Por curiosidade, fui ver as sugestões do motor de busca. Uma delével pesquisa indicou-me imediatamente roteiros para ficar a conhecer Edimburgo em poucos dias. Também o Benfica não devia desperdiçar estas dicas disponíveis aos molhos na internet.
É verdade que a época começou e que para os encarnados, envolvidos neste casting para a Liga Europa, o número de jogos oficiais até já vai avançado, mas ainda é agosto, cheira a férias e a equipa de Marco Silva tinha cinco golos de vantagem.
Para o Benfica, a ida à Escócia foi isso mesmo: um passeio. A hipótese de lazer foi proporcionada por uma goleada na primeira mão (6-1) que praticamente acabou com a eliminatória. O percurso pelos lugares icónicos da cidade contou com uma paragem no Tynecastle Park, uma infraestrutura do século XIX que reserva aos jogadores um estreito túnel em que praticamente têm que estar ombro com ombro com os adversários.
Não foram 90 minutos aprazíveis, mas o Benfica precisava de um teste como este para alargar o lote de utilizáveis. Sem minutos, muitos dos jogadores que nesta ocasião os ganharam demorariam a atingir os níveis requeridos. O empate (1-1), após uma vitória tão gorda na primeira mão, reflete os laivos de pré-época que se sentiram.
A leviandade do encontro certamente terá encorajado Marco Silva a tomar decisões. Com um onze que geralmente tem terminado os jogos, o treinador incentivou o progresso físico dos jogadores que não acompanharam a preparação desde o início.

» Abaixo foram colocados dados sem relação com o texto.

(** A method that assigned would not go unnoticed: the second reply of
    [renaming_source_info] differs from the first. *)
Example assignment_shows (self : PushAgentSource) (w : W) :
  let '(first, obj) := renaming_source_info (self, w) in
  let '(second, _) := renaming_source_info obj in
  hostname first ≠ hostname second.
Proof.
  simpl. intros H. apply (f_equal String.length) in H.
  assert (∀ a b, String.length (a +:+ b) = String.length a + String.length b) as Hlen.
  { intros a b. induction a as [|x a IH]; [done|].
    change (String x a +:+ b) with (String x (a +:+ b)). simpl. by rewrite IH. }
  rewrite !Hlen in H. simpl in H. lia.
Qed.

(** C7: [source_info] changes neither the object nor the world.  After any
    sequence of calls on a source, fetches with whatever outcome and calls
    into the configuration cache that change the world among them,
    [source_info] and [file_cache] with given simulation flag and options
    reply what they reply on the fresh object, the same identity and the same
    cache with its path and mode, and change nothing; [fetcher] leaves the
    object as it is, and replies with the same fetcher as on the fresh object
    provided the factories of the configuration cache answer one call the
    same way in every world. *)
Theorem source_methods_are_stable (src : Source) (w : W) (history : list Call) :
  let later := (invoke_all history (src, w)).2 in
  invoke call_source_info (src, w) = (reply_source_info (source_info src), (src, w))
  ∧ invoke call_source_info later = (reply_source_info (source_info src), later)
  ∧ (∀ simulation o,
       invoke (call_file_cache simulation o) later
       = (reply_file_cache (file_cache src simulation o), later))
  ∧ (invoke call_fetcher later).2.1 = src
  ∧ (replies_settled calls →
     (invoke call_fetcher later).1 = (invoke call_fetcher (src, w)).1).
Proof.
  simpl. pose proof (invoke_all_keeps_object history src w) as Hobj.
  destruct (invoke_all history (src, w)) as [rs [src' w']].
  simpl in Hobj. subst src'. simpl.
  rewrite !source_info_call_pure. repeat split.
  - intros simulation o. by rewrite file_cache_call_pure.
  - pose proof (fetcher_call_keeps_object src w') as H.
    by destruct (fetcher_call (src, w')) as [f [src'' w'']].
  - intros Hsettled. pose proof (fetcher_call_settled src w' w Hsettled) as H.
    destruct (fetcher_call (src, w')) as [f [src1 w1]].
    destruct (fetcher_call (src, w)) as [f' [src2 w2]]. simpl in *. by subst.
Qed.


(** *** Further properties of the file caches *)

Lemma app_cons (c : ascii) (a b : string) : String c a +:+ b = String c (a +:+ b).
Proof. reflexivity. Qed.

Lemma app_assoc (a b c : string) : (a +:+ b) +:+ c = a +:+ (b +:+ c).
Proof. induction a as [|x a IH]; [done|]. by rewrite !app_cons, IH. Qed.

Lemma app_length (a b : string) :
  String.length (a +:+ b) = String.length a + String.length b.
Proof. induction a as [|x a IH]; [done|]. rewrite app_cons. simpl. by rewrite IH. Qed.

Lemma app_cancel_r (a b c : string) : a +:+ c = b +:+ c → a = b.
Proof.
  revert b. induction a as [|x a IH]; intros [|y b] H; [done|..].
  - apply (f_equal String.length) in H. rewrite app_cons in H. simpl in H.
    rewrite !app_length in H. simpl in H. lia.
  - apply (f_equal String.length) in H. rewrite app_cons in H. simpl in H.
    rewrite !app_length in H. simpl in H. lia.
  - rewrite !app_cons in H. injection H as -> H. f_equal. by apply IH.
Qed.

Lemma entry_inj (dir a b : string) : dir // a = dir // b → a = b.
Proof. unfold entry. by intros H%String.app_inj%String.app_inj. Qed.

Lemma join_absolute (path b : string) :
  startswith_sep b = true → join_component path b = b.
Proof. intros Hb. unfold join_component. by rewrite Hb. Qed.

Lemma join_component_below (dir rest b : string) :
  startswith_sep b = false → ∃ rest', join_component (dir +:+ rest) b = dir +:+ rest'.
Proof.
  intros Hb. unfold join_component. rewrite Hb.
  destruct (is_empty (dir +:+ rest) || endswith_sep (dir +:+ rest));
    rewrite app_assoc; by eexists.
Qed.

(** Joining relative components never leaves the directory joined to. *)
Lemma join_below (components : list string) (dir rest : string) :
  Forall (λ b, startswith_sep b = false) components →
  ∃ rest', fold_left join_component components (dir +:+ rest) = dir +:+ rest'.
Proof.
  revert rest. induction components as [|b components IH]; intros rest Hrel.
  - by eexists.
  - apply Forall_cons in Hrel as [Hb Hrel]. simpl.
    destruct (join_component_below dir rest b Hb) as [rest' ->]. by apply IH.
Qed.

(** The path of the cache of a source built with plain names, by variant. *)
Lemma plain_cache_path (src : Source) (simulation : bool) (o : FileCacheOptions) :
  plain_names src = true →
  cache_path (file_cache src simulation o) = policy_path src.
Proof.
  destruct src as [self|self|self|self|self|self|self|self|self|self];
    intros Hplain; try reflexivity;
    unfold cache_path, policy_path; cbn -[os_path_join entry String.append];
    f_equal; cbn in Hplain;
    repeat match goal with
           | H : _ && _ = true |- _ => apply andb_prop in H as [? ?]
           | H : negb _ = true |- _ => apply negb_true_iff in H
           end;
    try (by apply join_three); try (by apply join_two);
    try (apply plain_dir_spec in H as [? ?]; by apply join_component_plain).
  apply join_two; try done. by rewrite special_ident_endswith_sep.
Qed.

Clément Lenglet, que até nem é desses exemplos, sente-se sempre tentado a alfinetar um passe vertical, desejo que se torna ainda mais ardente quando adiante tem um avançado-panzer. Usufruindo da primeira titularidade, Jhon Durán foi espalhafatoso na exibição da capacidade de choque, importunando quem ousasse ter a bola junto dele.
Apesar de dotado com a fineza de quem come com as mãos, a fricção do avançado colombiano foi o argumento para que o Benfica conseguisse ir mais além. A crença num lance em que mais ninguém depositou esperanças, indo ao chão para o ganhar, terminou com o cabeceamento à barra de Amar Dedić.
Entendia-se que, com a intensidade de outra fase da temporada, os caminhos ofensivos seriam outros. Dodi Lukebakio arrancou um cruzamento prometedor para Sudakov e Andreas Schjelderup também conseguiu criar individualmente situações de remate. No entanto, a frequência com que os extremos intervieram ainda não foi a ideal.
A diferença da primeira mão para a segunda esteve no Benfica e não num impressionante salto qualitativo do Hearts. Acontece que, desta vez, a trajetória dos escoceses para o ataque não foi ínvia. A menor proatividade encarnada assim ditou. Cláudio Braga, o português que é ídolo dos vice-campeões locais, esteve mais associado à restante equipa. Mesmo que os adeptos aplaudissem com vigor uma mera troca de poucos passes, o Hearts carecia de alguma imaginação.
Os atos de gestão de Marco Silva passaram por, ao intervalo, substituir Lenglet por Tomás Araújo sem justificação aparente. O técnico alheou-se de pensar nas consequências, tamanho era o conforto na eliminatória. Porém, o setor recuado demonstrou fragilidades gritantes no início da segunda parte.
Manu Silva ficou agrafado a esse sofrimento. A inoperância do central perante o dinâmico Sabri Guendouz quase custou ao Benfica a pureza da baliza. Mais fragilizado ficou o ex-Vitória SC quando, após um excelente trabalho de costas de Cláudio Braga, Josh McPake o vituperou. No segundo caso, Calvin Miller até acabou por marcar, mas o lance foi anulado por fora de jogo.
O Benfica recuperou parte da fórmula que mais tem rendido neste arranque de temporada. Gianluca Prestianni, indubitavelmente, faz parte dessa versão. Havia Tómas Magnússon de travar a tentativa de melhoria, marcando de fora da área em mais um momento de apatia defensiva.
A reação foi quase imediata. O jovem José Neto não foi propriamente ousado ao longo do encontro, mas mostrou o quanto as subidas poderiam ter feito a diferença. Schjelderup encontrou o lateral-esquerdo no espaço central e este assistiu Lukebakio para o empate.
A longuíssima caminhada dos encarnados até à fase principal da Liga Europa atinge agora um novo patamar. No play-off, o Benfica vai defrontar os dinamarqueses do Aarhus. Enquanto continua na rota da segunda competição da UEFA, Marco Silva ainda tem muitas lições para dar.